I honestly didn’t consciously chose to see two lesbian films in my Sydney Film Festival viewings, but I’m glad that it worked out that way. Both Rafiki directed by Wanuri Kahiu and The Miseducation of Cameron Post directed by Desiree Akhavan were new stories that I had not experienced before. I will preface this post by stating, the probably obvious fact, that I am a straight white woman and so come at both of these films with that lens.
It was new to me to see a romantic relationship presented on screen between two females so intimately and passionately as the two main girls in Rafiki. The story played out like a classic tale of forbidden love, both girls being daughters of two rival political candidates in a society where homosexuality is heavily frowned upon.
Whilst I wouldn’t say the story was necessarily original in terms of the overarching plot, the context with which it was set and the fact that the lovers where two women instead of male and female gave it enough of a refresh to keep me thoroughly engaged. Plus the slower pace gave the audience more time to really connect with both Kena & Ziki and therefore want to follow them on their journey.
The stunning cinematography made it a feast for the eyes and the films killer soundtrack I haven’t stopped listening to since. All around Rafiki made me feel good, and I left wanting to race home to hug my partner and never let him go. Even though homophobia was definitely present in the film the overall message was of love and hope.
The film was sent to Cannes but after being banned in Kenya due to its pro-homosexuality message the filmmakers were not able to attend the festival. Director Wanuri Kahiu was extremely disappointed by the ban and said, “We believe adult Kenyans are mature and discerning enough to watch local content but their right has been denied” . Unfortunately Under British colonial-era laws homosexuality still remains illegal in Kenya. This film I think is important in changing the definition of love that is presented to us on screen. I would encourage people to see this film just to get a new take on what is typically a heterosexual love story.

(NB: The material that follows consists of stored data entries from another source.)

#[export] Instance toy_network : NodeConnector := {|
  NumberOfComputors := 4;
  MinimumQuorumVotes := 3;
  NumberOfTransactionsPerTick := 4;
  MaxNumberOfContracts := 4;
  QutilAddress := "EAAAAAAAAAAAAAAAAAAAAAAAAAAAAAAAAAAAAAAAAAAAAAAAAAAAAAAAVWRF";
  Identity_FromPubKey := toy_FromPubKey;
  Identity_ToPubKey := toy_ToPubKey;
  Transaction_Digest tx := Ok (toy_Digest tx);
  Transaction_ID tx := toy_FromPubKey (toy_Digest tx) true;
  Transaction_MarshallBinary tx := Ok (toy_MarshallBinary tx);
  TickData_IsEmpty d := bool_decide (types.TickData_Epoch d = 0 ∧ types.TickData_Tick d = 0);
  QuorumTickVote_Write v := Ok (vote_header v ++ sig64 (types.QuorumTickVote_Signature v));
  TickData_Write d := Ok (le_bytes 2 (types.TickData_ComputorIndex d) ++
    le_bytes 2 (types.TickData_Epoch d) ++ le_bytes 4 (types.TickData_Tick d) ++
    concat (types.TickData_TransactionDigests d) ++ sig64 (types.TickData_Signature d));
  Computors_Write c := Ok (le_bytes 2 (types.Computors_Epoch c) ++
    concat (types.Computors_PubKeys c) ++ sig64 (types.Computors_Signature c));
  SendManyTransferPayload := list (string * Z);
  SendMany_UnmarshallBinary b := Ok [];
  SendMany_GetTransfers p := Ok p;
  SendMany_GetTotalAmount p := foldr (λ t, Z.add t.2) 0 p;
  schnorrq_Verify pk digest sig :=
    if bool_decide (sig !! 4%nat = Some 255) then Err (ExternalError 4) else Ok tt
|}.

Lemma length_sig64 s : length (sig64 s) = 64%nat.
Proof. unfold sig64. rewrite length_take, length_app, length_zero_array. lia. Qed.

Lemma sig64_ends a s : (64 ≤ length (a ++ sig64 s))%nat.
Proof. rewrite length_app, length_sig64. lia. Qed.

The Miseducation Of Cameron Post was a very different film. I don’t know whether I necessarily enjoyed it to be perfectly honest. There were elements that I appreciated such as the great camera work and some pretty great performances from the cast. I think it was mainly the tone of the film, which pitched itself as a comedy, yet ultimately left me feeling like they were trying to hard.
The story follows Cameron, a 16 year old girl who is caught cheating on her boyfriend with another girl, a relationship that has been developing for some time in the background. Afterward she is sent to a Christian behavioural correction camp where she will be cured of her SSA (same sex attraction). What follows is a series of therapy sessions with the hardcore leader of the camp, who says some pretty despicable things for a 21st century LGBTQI accepting audience to hear. But she eventually makes friends with two other SSA diseased peers at the camp and soon learns not to take it all that seriously.
Where the story struggles is that it both wants to be taken seriously but then presents everything like a joke. There are instances of abuse both physical and mental, we see Cameron struggle with what may or may not be wrong wth her and then its all swiftly followed by hammed up scenes like the intervention from Cameron’s roommate when she is caught trying to steal a tape.
In a film about struggling with identity the film sure follows suit. I understand Drama’s having elements of comedy, after all life is light and shade, but just when we are starting to get into the true grit of the story it backs out and throws a light hearted joke in.
But I don’t one bit regret seeing this film because it was different. It took a subject that I haven’t had much to do with and made me think about it. So I am glad for that. I do watch a lot of movies that follow the same kind of plot lines with the same kind of characters and this was, for all intents and purposes, different.
In a world where women are struggling so hard to make a change to the way the industry works, being able to see two films that dramatically shifted the media landscape that I have been exposed to was refreshing, inspiring and left me feeling just like I did at the end of Rafiki, hopeful.
I honestly can’t wait til next year.